**Exercise requirements:**
Print the listing below again. Change nothing.

★ ★ ★ ★ ★

(** * Pedurma footnote reconstruction: a shallow embedding

    The module [reconstruction.py] works on Python [str] values, i.e.
    sequences of Unicode code points, and drives almost all of its
    decisions through the [re] module.  Strings are modelled as lists of
    code points ([N]); the regular expressions of the source are kept as
    syntax trees and run by a backtracking matcher with the priorities of
    Python's engine (leftmost match, greedy and lazy quantifiers, numbered
    groups).  Exceptions raised by the source are explicit results. *)

From Stdlib Require Import List NArith ZArith Bool Lia Arith.
From Stdlib Require Import String Ascii Permutation DecimalPos.
Import ListNotations.

Set Implicit Arguments.
Local Open Scope N_scope.

(** ** Code points and strings *)

Definition char := N.
Definition pystr := list char.

Fixpoint of_string (s : string) : pystr :=
  match s with
  | EmptyString => []
  | String a s' => N_of_ascii a :: of_string s'
  end.

(** ASCII literal of the source, as a list of code points. *)
Notation "'py' s" := (of_string s%string) (at level 9, s at level 0, only parsing).

Fixpoint str_eqb (a b : pystr) : bool :=
  match a, b with
  | [], [] => true
  | x :: a', y :: b' => (x =? y) && str_eqb a' b'
  | _, _ => false
  end.

(** Named code points used by the source. *)
Module U.
Definition nl : char := 0x0A.
Definition space : char := 0x20.
Definition hash : char := 0x23.
Definition lparen : char := 0x28.
Definition rparen : char := 0x29.
Definition comma : char := 0x2C.
Definition minus : char := 0x2D.
Definition colon : char := 0x3A.
Definition semi : char := 0x3B.
Definition lt : char := 0x3C.
Definition gt : char := 0x3E.
Definition at_sign : char := 0x40.
Definition copyright : char := 0xA9.
Definition registered : char := 0xAE.
Definition ldquote : char := 0x201C.
Definition bullet : char := 0x2022.
Definition yig_mgo : char := 0x0F04.      (* ༄ *)
Definition yig_mgo2 : char := 0x0F05.     (* ༅ *)
Definition tseg : char := 0x0F0B.         (* ་ *)
Definition shad : char := 0x0F0D.         (* ། *)
Definition ter_tsheg : char := 0x0F14.    (* ༔ *)
Definition tib0 : char := 0x0F20.         (* ༠ *)
Definition tib9 : char := 0x0F29.         (* ༩ *)
Definition nga : char := 0x0F44.          (* ང *)
Definition circ1 : char := 0x2460.        (* ① *)
Definition circ9 : char := 0x2468.        (* ⑨ *)
Definition circ10 : char := 0x2469.       (* ⑩ *)
Definition circ20 : char := 0x2473.       (* ⑳ *)
Definition circ0 : char := 0x24EA.        (* ⓪ *)
End U.

(** Unicode general category Nd, as ten-glyph blocks given by their first
    code point (Unicode 14 character database, which [re] consults for
    [\d]); the digit value of a glyph is its offset in its block. *)
Definition nd_blocks : list N :=
  [0x30; 0x660; 0x6F0; 0x7C0; 0x966; 0x9E6; 0xA66; 0xAE6; 0xB66; 0xBE6;
   0xC66; 0xCE6; 0xD66; 0xDE6; 0xE50; 0xED0; 0xF20; 0x1040; 0x1090; 0x17E0;
   0x1810; 0x1946; 0x19D0; 0x1A80; 0x1A90; 0x1B50; 0x1BB0; 0x1C40; 0x1C50;
   0xA620; 0xA8D0; 0xA900; 0xA9D0; 0xA9F0; 0xAA50; 0xABF0; 0xFF10; 0x104A0;
   0x10D30; 0x11066; 0x110F0; 0x11136; 0x111D0; 0x112F0; 0x11450; 0x114D0;
   0x11650; 0x116C0; 0x11730; 0x118E0; 0x11950; 0x11C50; 0x11D50; 0x11DA0;
   0x16A60; 0x16AC0; 0x16B50; 0x1D7CE; 0x1D7D8; 0x1D7E2; 0x1D7EC; 0x1D7F6;
   0x1E140; 0x1E2F0; 0x1E950; 0x1FBF0].

Definition in_range (lo hi c : char) : bool := (lo <=? c) && (c <=? hi).

Definition is_decimal (c : char) : bool :=
  existsb (fun b => in_range b (b + 9) c) nd_blocks.

(** [str.isspace] on one code point, which is also [\s] of [re]. *)
Definition is_space (c : char) : bool :=
  in_range 0x09 0x0D c || in_range 0x1C 0x20 c || (c =? 0x85) || (c =? 0xA0)
  || (c =? 0x1680) || in_range 0x2000 0x200A c || (c =? 0x2028)
  || (c =? 0x2029) || (c =? 0x202F) || (c =? 0x205F) || (c =? 0x3000).

(** ** Exceptions *)

(** The exceptions the module can raise.  [PageNotFound] is the condition
    the specification names for a missing page boundary; no function of
    the module raises it. *)
Inductive exn :=
| IndexError | AttributeError | ValueError | NameError | TypeError | PageNotFound.

Inductive res (A : Type) :=
| Ok (a : A)
| Raise (e : exn).
Arguments Ok {A} a.
Arguments Raise {A} e.

Definition bind {A B} (m : res A) (f : A -> res B) : res B :=
  match m with
  | Ok a => f a
  | Raise e => Raise e
  end.

Notation "x <- m ;; k" := (bind m (fun x => k))
  (at level 61, m at next level, right associativity).
Notation "' p <- m ;; k" := (bind m (fun x => match x with p => k end))
  (at level 61, p pattern, m at next level, right associativity).

(** ** Regular expressions *)

Module Re.

Inductive regex :=
| Eps
| Cls (p : char -> bool)
| Seq (a b : regex)
| Alt (a b : regex)
| Star (greedy : bool) (a : regex)
| Grp (n : nat) (a : regex).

★ ★ ★ ★ ★

**Exercise response:**
(** * Pedurma footnote reconstruction: a shallow embedding

    The module [reconstruction.py] works on Python [str] values, i.e.
    sequences of Unicode code points, and drives almost all of its
    decisions through the [re] module.  Strings are modelled as lists of
    code points ([N]); the regular expressions of the source are kept as
    syntax trees and run by a backtracking matcher with the priorities of
    Python's engine (leftmost match, greedy and lazy quantifiers, numbered
    groups).  Exceptions raised by the source are explicit results. *)

From Stdlib Require Import List NArith ZArith Bool Lia Arith.
From Stdlib Require Import String Ascii Permutation DecimalPos.
Import ListNotations.

Set Implicit Arguments.
Local Open Scope N_scope.

(** ** Code points and strings *)

Definition char := N.
Definition pystr := list char.

Fixpoint of_string (s : string) : pystr :=
  match s with
  | EmptyString => []
  | String a s' => N_of_ascii a :: of_string s'
  end.

(** ASCII literal of the source, as a list of code points. *)
Notation "'py' s" := (of_string s%string) (at level 9, s at level 0, only parsing).

Fixpoint str_eqb (a b : pystr) : bool :=
  match a, b with
  | [], [] => true
  | x :: a', y :: b' => (x =? y) && str_eqb a' b'
  | _, _ => false
  end.

(** Named code points used by the source. *)
Module U.
Definition nl : char := 0x0A.
Definition space : char := 0x20.
Definition hash : char := 0x23.
Definition lparen : char := 0x28.
Definition rparen : char := 0x29.
Definition comma : char := 0x2C.
Definition minus : char := 0x2D.
Definition colon : char := 0x3A.
Definition semi : char := 0x3B.
Definition lt : char := 0x3C.
Definition gt : char := 0x3E.
Definition at_sign : char := 0x40.
Definition copyright : char := 0xA9.
Definition registered : char := 0xAE.
Definition ldquote : char := 0x201C.
Definition bullet : char := 0x2022.
Definition yig_mgo : char := 0x0F04.      (* ༄ *)
Definition yig_mgo2 : char := 0x0F05.     (* ༅ *)
Definition tseg : char := 0x0F0B.         (* ་ *)
Definition shad : char := 0x0F0D.         (* ། *)
Definition ter_tsheg : char := 0x0F14.    (* ༔ *)
Definition tib0 : char := 0x0F20.         (* ༠ *)
Definition tib9 : char := 0x0F29.         (* ༩ *)
Definition nga : char := 0x0F44.          (* ང *)
Definition circ1 : char := 0x2460.        (* ① *)
Definition circ9 : char := 0x2468.        (* ⑨ *)
Definition circ10 : char := 0x2469.       (* ⑩ *)
Definition circ20 : char := 0x2473.       (* ⑳ *)
Definition circ0 : char := 0x24EA.        (* ⓪ *)
End U.

(** Unicode general category Nd, as ten-glyph blocks given by their first
    code point (Unicode 14 character database, which [re] consults for
    [\d]); the digit value of a glyph is its offset in its block. *)
Definition nd_blocks : list N :=
  [0x30; 0x660; 0x6F0; 0x7C0; 0x966; 0x9E6; 0xA66; 0xAE6; 0xB66; 0xBE6;
   0xC66; 0xCE6; 0xD66; 0xDE6; 0xE50; 0xED0; 0xF20; 0x1040; 0x1090; 0x17E0;
   0x1810; 0x1946; 0x19D0; 0x1A80; 0x1A90; 0x1B50; 0x1BB0; 0x1C40; 0x1C50;
   0xA620; 0xA8D0; 0xA900; 0xA9D0; 0xA9F0; 0xAA50; 0xABF0; 0xFF10; 0x104A0;
   0x10D30; 0x11066; 0x110F0; 0x11136; 0x111D0; 0x112F0; 0x11450; 0x114D0;
   0x11650; 0x116C0; 0x11730; 0x118E0; 0x11950; 0x11C50; 0x11D50; 0x11DA0;
   0x16A60; 0x16AC0; 0x16B50; 0x1D7CE; 0x1D7D8; 0x1D7E2; 0x1D7EC; 0x1D7F6;
   0x1E140; 0x1E2F0; 0x1E950; 0x1FBF0].

Definition in_range (lo hi c : char) : bool := (lo <=? c) && (c <=? hi).

Definition is_decimal (c : char) : bool :=
  existsb (fun b => in_range b (b + 9) c) nd_blocks.

(** [str.isspace] on one code point, which is also [\s] of [re]. *)
Definition is_space (c : char) : bool :=
  in_range 0x09 0x0D c || in_range 0x1C 0x20 c || (c =? 0x85) || (c =? 0xA0)
  || (c =? 0x1680) || in_range 0x2000 0x200A c || (c =? 0x2028)
  || (c =? 0x2029) || (c =? 0x202F) || (c =? 0x205F) || (c =? 0x3000).

(** ** Exceptions *)

(** The exceptions the module can raise.  [PageNotFound] is the condition
    the specification names for a missing page boundary; no function of
    the module raises it. *)
Inductive exn :=
| IndexError | AttributeError | ValueError | NameError | TypeError | PageNotFound.

Inductive res (A : Type) :=
| Ok (a : A)
| Raise (e : exn).
Arguments Ok {A} a.
Arguments Raise {A} e.

Definition bind {A B} (m : res A) (f : A -> res B) : res B :=
  match m with
  | Ok a => f a
  | Raise e => Raise e
  end.

Notation "x <- m ;; k" := (bind m (fun x => k))
  (at level 61, m at next level, right associativity).
Notation "' p <- m ;; k" := (bind m (fun x => match x with p => k end))
  (at level 61, p pattern, m at next level, right associativity).

(** ** Regular expressions *)

Module Re.

Inductive regex :=
| Eps
| Cls (p : char -> bool)
| Seq (a b : regex)
| Alt (a b : regex)
| Star (greedy : bool) (a : regex)
| Grp (n : nat) (a : regex).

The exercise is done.